### Excerpted records
··········
Lemma getattr_names cards :
  PokerHand.getattr cards ("is_" ++ "royal_flush") = ret (PokerHand.is_royal_flush cards) /\
  PokerHand.getattr cards ("is_" ++ "four_kind") = ret (PokerHand.is_four_kind cards) /\
  PokerHand.getattr cards ("is_" ++ "straight_flush") = PokerHand.is_straight_flush cards /\
  PokerHand.getattr cards ("is_" ++ "full_house") = ret (PokerHand.is_full_house cards) /\
  PokerHand.getattr cards ("is_" ++ "flush") = ret (PokerHand.is_flush cards) /\
  PokerHand.getattr cards ("is_" ++ "straight") = PokerHand.is_straight cards /\
  PokerHand.getattr cards ("is_" ++ "three_kind") = ret (PokerHand.is_three_kind cards) /\
  PokerHand.getattr cards ("is_" ++ "two_pair") = ret (PokerHand.is_two_pair cards) /\
  PokerHand.getattr cards ("is_" ++ "pair") = ret (PokerHand.is_pair cards) /\
  PokerHand.getattr cards ("is_" ++ "high_card") = PokerHand.is_high_card cards.
Proof. repeat split. Qed.

(** [hand_rank] walks [hand_order] exactly as [find_first] walks
    [categories]. *)
Lemma hand_rank_find_first cards :
  PokerHand.hand_rank cards =
  (n <- find_first categories cards 0 ;; ret (Z.of_nat n)).
Proof.
  destruct (getattr_names cards) as (G0 & G1 & G2 & G3 & G4 & G5 & G6 & G7 & G8 & G9).
  unfold PokerHand.hand_rank, PokerHand.hand_order, categories.
  cbn [PokerHand.next_hand find_first].
  rewrite G0, G1, G2, G3, G4, G5, G6, G7, G8, G9.
  cbn [bind ret].
  destruct (PokerHand.is_royal_flush cards); [reflexivity|].
  destruct (PokerHand.is_four_kind cards); [reflexivity|].
  destruct (PokerHand.is_straight_flush cards) as [e|[|]]; [reflexivity|reflexivity|].
  cbn [bind ret].
  destruct (PokerHand.is_full_house cards); [reflexivity|].
  destruct (PokerHand.is_flush cards); [reflexivity|].
  destruct (PokerHand.is_straight cards) as [e|[|]]; [reflexivity|reflexivity|].
  cbn [bind ret].
  destruct (PokerHand.is_three_kind cards); [reflexivity|].
  destruct (PokerHand.is_two_pair cards); [reflexivity|].
  destruct (PokerHand.is_pair cards); [reflexivity|].
  destruct (PokerHand.is_high_card cards) as [e|[|]]; reflexivity.
Qed.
··········
### What you are asked to do
Word for word, set down each line of the material.

### Your response
Lemma getattr_names cards :
  PokerHand.getattr cards ("is_" ++ "royal_flush") = ret (PokerHand.is_royal_flush cards) /\
  PokerHand.getattr cards ("is_" ++ "four_kind") = ret (PokerHand.is_four_kind cards) /\
  PokerHand.getattr cards ("is_" ++ "straight_flush") = PokerHand.is_straight_flush cards /\
  PokerHand.getattr cards ("is_" ++ "full_house") = ret (PokerHand.is_full_house cards) /\
  PokerHand.getattr cards ("is_" ++ "flush") = ret (PokerHand.is_flush cards) /\
  PokerHand.getattr cards ("is_" ++ "straight") = PokerHand.is_straight cards /\
  PokerHand.getattr cards ("is_" ++ "three_kind") = ret (PokerHand.is_three_kind cards) /\
  PokerHand.getattr cards ("is_" ++ "two_pair") = ret (PokerHand.is_two_pair cards) /\
  PokerHand.getattr cards ("is_" ++ "pair") = ret (PokerHand.is_pair cards) /\
  PokerHand.getattr cards ("is_" ++ "high_card") = PokerHand.is_high_card cards.
Proof. repeat split. Qed.

(** [hand_rank] walks [hand_order] exactly as [find_first] walks
    [categories]. *)
Lemma hand_rank_find_first cards :
  PokerHand.hand_rank cards =
  (n <- find_first categories cards 0 ;; ret (Z.of_nat n)).
Proof.
  destruct (getattr_names cards) as (G0 & G1 & G2 & G3 & G4 & G5 & G6 & G7 & G8 & G9).
  unfold PokerHand.hand_rank, PokerHand.hand_order, categories.
  cbn [PokerHand.next_hand find_first].
  rewrite G0, G1, G2, G3, G4, G5, G6, G7, G8, G9.
  cbn [bind ret].
  destruct (PokerHand.is_royal_flush cards); [reflexivity|].
  destruct (PokerHand.is_four_kind cards); [reflexivity|].
  destruct (PokerHand.is_straight_flush cards) as [e|[|]]; [reflexivity|reflexivity|].
  cbn [bind ret].
  destruct (PokerHand.is_full_house cards); [reflexivity|].
  destruct (PokerHand.is_flush cards); [reflexivity|].
  destruct (PokerHand.is_straight cards) as [e|[|]]; [reflexivity|reflexivity|].
  cbn [bind ret].
  destruct (PokerHand.is_three_kind cards); [reflexivity|].
  destruct (PokerHand.is_two_pair cards); [reflexivity|].
  destruct (PokerHand.is_pair cards); [reflexivity|].
  destruct (PokerHand.is_high_card cards) as [e|[|]]; reflexivity.
Qed.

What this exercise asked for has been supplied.